Shelly Wilkerson is the “Crazy Lady,” so-named by her partner/husband Glen Wilkerson.  Glen told his wife that opening a new gallery in this economic climate in the town of Bremerton was “a crazy thing to do,” but he nevertheless joined the venture, becoming one of its artists.  So far so good—the gallery and retail shop just celebrated its one-year anniversary.

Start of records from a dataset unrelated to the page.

(* ===== verification/PyStr.v ===== *)
(** Python [str] operations used by the modelled code.

    A model string is a sequence of code points U+0000 .. U+00FF, one [ascii]
    each (the range http.server's iso-8859-1 request decoding produces).
    Every operation below is exact on that range: [isdigit] is true of the
    superscripts U+00B2, U+00B3, U+00B9, which [int] refuses; [strip] removes
    U+0085 and U+00A0; [utf8_len] counts two bytes from U+0080. *)

From stdpp Require Import base tactics list strings.
From Stdlib Require Import ZArith Lia Ascii DecimalString DecimalZ DecimalFacts.
From S2P Require Import Prelude.

Definition code (c : ascii) : Z := Z.of_nat (nat_of_ascii c).
Definition chr (z : Z) : ascii := ascii_of_nat (Z.to_nat z).

Lemma code_range c : 0 <= code c < 256.
Proof. unfold code. pose proof (nat_ascii_bounded c). lia. Qed.

Lemma chr_code c : chr (code c) = c.
Proof. unfold chr, code. rewrite Nat2Z.id. apply ascii_nat_embedding. Qed.

Lemma code_chr z : 0 <= z < 256 -> code (chr z) = z.
Proof. intros. unfold chr, code. rewrite nat_ascii_embedding; lia. Qed.

Lemma code_inj c d : code c = code d -> c = d.
Proof. intros H. by rewrite <- (chr_code c), <- (chr_code d), H. Qed.

Definition between (a b : Z) (c : ascii) : bool := (a <=? code c) && (code c <=? b).

Definition is_digit (c : ascii) : bool := between 48 57 c.
Definition is_lower (c : ascii) : bool := between 97 122 c.
Definition is_upper (c : ascii) : bool := between 65 90 c.
Definition is_alnum (c : ascii) : bool := is_digit c || is_lower c || is_upper c.
Definition is_char (d c : ascii) : bool := Ascii.eqb d c.
(** [[A-Za-z0-9_-]]. *)
Definition is_word_dash (c : ascii) : bool :=
  is_alnum c || is_char "_" c || is_char "-" c.
Definition is_lower_hex (c : ascii) : bool := is_digit c || between 97 102 c.
Definition is_hex (c : ascii) : bool := is_lower_hex c || between 65 70 c.

#[global] Arguments is_digit : simpl never.
#[global] Arguments is_alnum : simpl never.
#[global] Arguments is_char : simpl never.
#[global] Arguments is_word_dash : simpl never.
#[global] Arguments between : simpl never.
#[global] Arguments code : simpl never.
#[global] Arguments chr : simpl never.

(** One character of [str.isspace]. *)
Definition is_space (c : ascii) : bool :=
  between 9 13 c || between 28 32 c || (code c =? 133) || (code c =? 160).

Definition chars (s : string) : list ascii := String.list_ascii_of_string s.
Definition of_chars (l : list ascii) : string := String.string_of_list_ascii l.

Lemma of_chars_chars s : of_chars (chars s) = s.
Proof. apply String.string_of_list_ascii_of_string. Qed.

Lemma chars_of_chars l : chars (of_chars l) = l.
Proof. apply String.list_ascii_of_string_of_list_ascii. Qed.

Lemma chars_app s t : chars (s +:+ t) = chars s ++ chars t.
Proof. induction s as [|c s IH]; simpl; [done |]. unfold chars in *. simpl. by rewrite IH. Qed.

Definition len (s : string) : Z := Z.of_nat (String.length s).

Lemma length_chars s : length (chars s) = String.length s.
Proof. induction s; simpl; [done |]. unfold chars in *. simpl. congruence. Qed.

Lemma len_app s t : len (s +:+ t) = len s + len t.
Proof.
  unfold len. rewrite <- !length_chars, chars_app, length_app. lia.
Qed.

Lemma len_nonneg s : 0 <= len s.
Proof. unfold len. lia. Qed.

Definition all_chars (p : ascii -> bool) (s : string) : bool := forallb p (chars s).

Lemma all_chars_spec p s :
  all_chars p s = true <-> forall c, In c (chars s) -> p c = true.
Proof. unfold all_chars. apply forallb_forall. Qed.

In this first year, Wilkerson has gathered together 23 diverse artists and artisans.  The central principle is not so much determining what defines “art” or “fine art” but rather a question of where is the “heart.” You can find it in the moss and bark collected and turned into birdhouses. You can sense it in a wooden, carved rabbit.  Perhaps you can “read” the unwritten messages in the intense, heart-felt paintings that focus on the environment.  Your heart might be touched by the notecards done by school children or the effort that goes into Jeremy Hannaford’s welded pieces, accomplishments of a quadriplegic. Or, you might recognize yourself in one of Wilkerson’s paintings (such as the one above).

Wilkerson jokingly refers to herself as “the dictator,” but she is the central person who interviews prospective artists, rents out space to them, and calls for their bimonthly meetings.  Her personal story is as compelling as her presence.  Originally from New York, Wilkerson was a closet artist for a number of years until the fateful events around 9/11 and being laid off from her long-time job as a contractor for Boeing.  She turned to her art to find solace and eventually founded Cat Companions, LLC, of which the gallery is a division.

The gallery, combined with a retail shop, is housed in the 4th Pacific Arts Building adjacent to the older Amy Burnett Gallery.  They both participate in Bremerton’s First Friday Artwalk. Each month the resident “CEO” (the gallery cat) relinquishes some attention and allows a different artist to be spotlighted for the Artwalk.